Much of that is likely riding on increased bookings from China, which is allegedly planning to start ramping up U.S. agricultural purchases as outlined in the bilateral Phase 1 trade agreement.

The United States is unhappy with China’s handling of the coronavirus outbreak, and that has placed the Phase 1 deal in jeopardy. However, U.S. officials insisted Friday that the deal was not falling apart.

Soybeans are by far China’s largest annual U.S. agricultural purchase, but market watchers have also been waiting for larger corn sales.

QUIET ELSEWHERE

Aside from corn and soybeans, money managers made very few changes to their views in the week ended May 12. They shaved 858 futures and options contracts from their Chicago wheat net long, bringing it to 2,982 contracts.

Most-active CBOT wheat futures have not settled below $5 per bushel since March 17. Friday’s finish of $5.00-1/4 was the lowest since that date, and the contract has generally trended downward since its recent peak of $5.87 on March 27.

Over the last three sessions, CBOT wheat was down nearly 3%, with most of that coming on Wednesday. Trade estimates suggest that commodity funds flipped into bearish territory late last week, ending on Friday at the most pessimistic levels since early October.

CBOT wheat futures are still relatively elevated compared with the same time in past few years, but global supplies are set to rise over the next year, and export competition is predicted to be especially tight.

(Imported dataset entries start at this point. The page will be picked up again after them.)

(** * Task-Manager-Backend: the task / class / notification controllers

    A shallow embedding of the Express controllers in
    [src/controllers/taskController.js], [src/controllers/classController.js]
    and [src/controllers/notificationController.js], together with the part
    of the relational schema that decides whether the store accepts a row and
    what a delete takes with it: the [CREATE TABLE] statements the server runs
    at start-up and, for [notifications], which the repository defines a
    second time, those of [src/supabase/migration.sql].

    Every controller is a function from the acting user, the request fields
    and the store to a response and the store after the call.  Tables are
    lists of rows in insertion order, which is also the order of their
    [created_at] / [joined_at] columns; the time stamps themselves are
    maintained by the store and are not part of the rows modelled here. *)

From stdpp Require Import base decidable option list strings infinite.
From Stdlib Require Import DecimalString.

Open Scope string_scope.

(** ** Request values *)

(** A key of [req.body] is absent, [null], or carries a value. *)
Inductive field (A : Type) : Type :=
  | Undefined
  | Null
  | Val (a : A).
Arguments Undefined {A}.
Arguments Null {A}.
Arguments Val {A} a.

(** JavaScript truthiness of a string-valued key: [undefined], [null] and the
    empty string are falsy. *)
Definition truthy (f : field string) : bool :=
  match f with
  | Val s => negb (String.eqb s EmptyString)
  | _ => false
  end.

(** [x || null] on a string-valued key. *)
Definition or_null (f : field string) : option string :=
  match f with
  | Val s => if String.eqb s EmptyString then None else Some s
  | _ => None
  end.

(** [x || d] on a string-valued key. *)
Definition or_default (f : field string) (d : string) : string :=
  match or_null f with
  | Some s => s
  | None => d
  end.

(** [x !== undefined]. *)
Definition defined {A} (f : field A) : bool :=
  match f with
  | Undefined => false
  | _ => true
  end.

(** The double-quote character used inside notification messages. *)
Definition dquote : string := String (Ascii.ascii_of_nat 34) EmptyString.

(** Decimal rendering of a number inside a template string. *)
Definition show_nat (n : nat) : string := NilZero.string_of_uint (Nat.to_uint n).

(** ** Text

    A string holds the UTF-8 encoding of a text: a character is one byte
    below 128, or a leading byte followed by continuation bytes. *)

(** [WhiteSpace] and [LineTerminator] of ECMAScript, by code point: tab to
    carriage return, space, no-break space, the space separators of
    Unicode, the line and paragraph separators and the byte order mark.
    This is what [String.prototype.trim] removes. *)
Definition is_space (cp : N) : bool :=
  ((9 <=? cp) && (cp <=? 13) || (cp =? 32) || (cp =? 160) || (cp =? 5760)
   || (8192 <=? cp) && (cp <=? 8202) || (cp =? 8232) || (cp =? 8233)
   || (cp =? 8239) || (cp =? 8287) || (cp =? 12288) || (cp =? 65279))%N.

(** The payload of a continuation byte. *)
Definition continuation (c : Ascii.ascii) : option N :=
  let n := Ascii.N_of_ascii c in
  if ((128 <=? n) && (n <? 192))%N then Some (n - 128)%N else None.

(** The code point of a character of one, two and three bytes; a sequence
    longer than the code point needs encodes nothing. *)
Definition code1 (a : Ascii.ascii) : option N :=
  let n := Ascii.N_of_ascii a in
  if (n <? 128)%N then Some n else None.
Definition code2 (a b : Ascii.ascii) : option N :=
  let n := Ascii.N_of_ascii a in
  if ((194 <=? n) && (n <? 224))%N
  then x ← continuation b; Some ((n - 192) * 64 + x)%N
  else None.
Definition code3 (a b c : Ascii.ascii) : option N :=
  let n := Ascii.N_of_ascii a in
  if ((224 <=? n) && (n <? 240))%N
  then x ← continuation b; y ← continuation c;
       if ((n =? 224) && (x <? 32))%N then None
       else Some ((n - 224) * 4096 + x * 64 + y)%N
  else None.

Definition space (cp : option N) : bool :=
  match cp with
  | Some n => is_space n
  | None => false
  end.

(** The text after its first character, when that is white space.  No
    character of four bytes is. *)
Definition leading_space (s : string) : option string :=
  match s with
  | String a s1 =>
      if space (code1 a) then Some s1
      else match s1 with
           | String b s2 =>
               if space (code2 a b) then Some s2
               else match s2 with
                    | String c s3 => if space (code3 a b c) then Some s3 else None
                    | EmptyString => None
                    end
           | EmptyString => None
           end
  | EmptyString => None
  end.

(** [trimStart]: the text from its first character that is not white
    space. *)
Fixpoint trim_start (s : string) : string :=
  match s with
  | String a s1 =>
      if space (code1 a) then trim_start s1
      else match s1 with
           | String b s2 =>
               if space (code2 a b) then trim_start s2
               else match s2 with
                    | String c s3 => if space (code3 a b c) then trim_start s3 else s
                    | EmptyString => s
                    end
           | EmptyString => s
           end
  | EmptyString => EmptyString
  end.

(** [trimEnd]: the text without the longest run of white space it ends
    with, found as the first place from which the text is white space only. *)
Fixpoint trim_end (s : string) : string :=
  match s with
  | String a r =>
      if String.eqb (trim_start s) EmptyString then EmptyString
      else String a (trim_end r)
  | EmptyString => EmptyString
  end.

(** [String.prototype.trim]. *)
Definition trim (s : string) : string := trim_end (trim_start s).

(** The number of characters of a text, which is what the length of a
    [VARCHAR] counts: the bytes that are not continuation bytes. *)
Fixpoint char_length (s : string) : nat :=
  match s with
  | String a r =>
      match continuation a with
      | Some _ => char_length r
      | None => S (char_length r)
      end
  | EmptyString => 0
  end.

(** The first [n] characters of a text, and what follows them. *)
Fixpoint take_chars (n : nat) (s : string) : string :=
  match s with
  | String a r =>
      match continuation a, n with
      | Some _, _ => String a (take_chars n r)
      | None, S n' => String a (take_chars n' r)
      | None, 0 => EmptyString
      end
  | EmptyString => EmptyString
  end.
Fixpoint drop_chars (n : nat) (s : string) : string :=
  match s with
  | String a r =>
      match continuation a, n with
      | Some _, _ => drop_chars n r
      | None, S n' => drop_chars n' r
      | None, 0 => s
      end
  | EmptyString => EmptyString
  end.

Fixpoint all_spaces (s : string) : bool :=
  match s with
  | String a r => (Ascii.nat_of_ascii a =? 32)%nat && all_spaces r
  | EmptyString => true
  end.

(** A value on its way into a [VARCHAR(n)] column: characters beyond the
    [n]-th are cut off when they are all spaces; any other text arrives as it
    is, and the column refuses it if it is longer than [n]. *)
Definition varchar (n : nat) (v : string) : string :=
  if (char_length v <=? n)%nat then v
  else if all_spaces (drop_chars n v) then take_chars n v
  else v.

(** A continuation byte. *)
Definition is_cont (x : N) : bool := ((128 <=? x) && (x <? 192))%N.

(** The first two bytes of a well-formed character of three and of four
    bytes: no overlong form, no surrogate, nothing beyond U+10FFFF. *)
Definition lead3 (n x : N) : bool :=
  ((n =? 224) && (160 <=? x) && (x <? 192)
   || (225 <=? n) && (n <=? 236) && is_cont x
   || (n =? 237) && (128 <=? x) && (x <? 160)
   || (238 <=? n) && (n <=? 239) && is_cont x)%N.
Definition lead4 (n x : N) : bool :=
  ((n =? 240) && (144 <=? x) && (x <? 192)
   || (241 <=? n) && (n <=? 243) && is_cont x
   || (n =? 244) && (128 <=? x) && (x <? 144))%N.

(** What a [TEXT] or [VARCHAR] column takes: well-formed UTF-8 without the
    character U+0000. *)
Fixpoint text_ok (s : string) : bool :=
  match s with
  | EmptyString => true
  | String a s1 =>
      let n := Ascii.N_of_ascii a in
      if ((1 <=? n) && (n <? 128))%N then text_ok s1
      else
        match s1 with
        | String b s2 =>
            let x := Ascii.N_of_ascii b in
            if ((194 <=? n) && (n <? 224))%N && is_cont x then text_ok s2
            else
              match s2 with
              | String c s3 =>
                  let y := Ascii.N_of_ascii c in
                  if lead3 n x && is_cont y then text_ok s3
                  else
                    match s3 with
                    | String d s4 =>
                        if lead4 n x && is_cont y && is_cont (Ascii.N_of_ascii d)
                        then text_ok s4
                        else false
                    | EmptyString => false
                    end
              | EmptyString => false
              end
        | EmptyString => false
        end
  end.

(** A nullable text column. *)
Definition text_opt (d : option string) : bool :=
  match d with
  | Some x => text_ok x
  | None => true
  end.

(** A decimal digit. *)
Definition digit (c : Ascii.ascii) : option nat :=
  let n := Ascii.nat_of_ascii c in
  if (48 <=? n)%nat && (n <=? 57)%nat then Some (n - 48)%nat else None.

Definition leap_year (y : nat) : bool :=
  (y mod 4 =? 0)%nat && (negb (y mod 100 =? 0)%nat || (y mod 400 =? 0)%nat).

Definition days_in_month (y m : nat) : nat :=
  match m with
  | 1 | 3 | 5 | 7 | 8 | 10 | 12 => 31
  | 4 | 6 | 9 | 11 => 30
  | 2 => if leap_year y then 29 else 28
  | _ => 0
  end.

Money managers have been mildly bullish toward Kansas City wheat futures and options since late March, though they reduced their net long to 3,895 contracts through May 12 from 7,834 in the prior week.

Funds’ net short in Minneapolis wheat futures and options set a record for the second week in a row through May 12, reaching 24,643 contracts. That compares with 23,893 contracts a week earlier.

Minneapolis wheat futures finished at $5.06-1/4 per bushel on Friday, the lowest mid-May level for the July contract since 2007.

Activity was minimal in the soy products through May 12, as money managers trimmed their net short in soybean meal futures and options by 573 contracts to 11,127. They also extended their net short in CBOT soybean oil to 7,865 contracts from 6,754 in the previous week.

Trade estimates indicate that commodity funds were straight sellers of soymeal futures between Wednesday and Friday, but net buyers of soybean oil.

The opinions expressed here are those of the author, a market analyst for Reuters.